### Directions
From the first line of the data through the line containing "it next to the source file as an MP3.", return each line exactly.

Dataset entries
(** * Automatic-Audio-Extractor: the stream selector and the batch runner

    A shallow embedding of [extract_from_folder.py].  The script probes every
    video file of a folder with [ffprobe], picks the Japanese audio stream out
    of the probe text with a regular expression, and asks [ffmpeg] to extract
    it next to the source file as an MP3.

    Text is modelled over 8-bit characters ([ascii], read as the code points
    0..255).  The text the pattern is applied to is [str(output.stderr)], the
    printable-ASCII [repr] of a [bytes] object, so every character the
    selector ever sees lies in that range.

    [re] and [pathlib] belong to the Python library, not to the script; they
    are modelled as far as the script uses them: a backtracking matcher for
    literals, character sets, greedy [+] and groups with the scanning loop of
    [findall], and pure POSIX paths with [name], [stem], [suffix], [parent]
    and [/].  The external programs and the file system are parameters of
    the batch runner. *)

From Stdlib Require Import String Ascii List Bool Arith ZArith Lia.
From Stdlib Require Import Strings.Byte.
Import ListNotations.

Local Open Scope list_scope.
Local Open Scope string_scope.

### Task response
(** * Automatic-Audio-Extractor: the stream selector and the batch runner

    A shallow embedding of [extract_from_folder.py].  The script probes every
    video file of a folder with [ffprobe], picks the Japanese audio stream out
    of the probe text with a regular expression, and asks [ffmpeg] to extract
    it next to the source file as an MP3.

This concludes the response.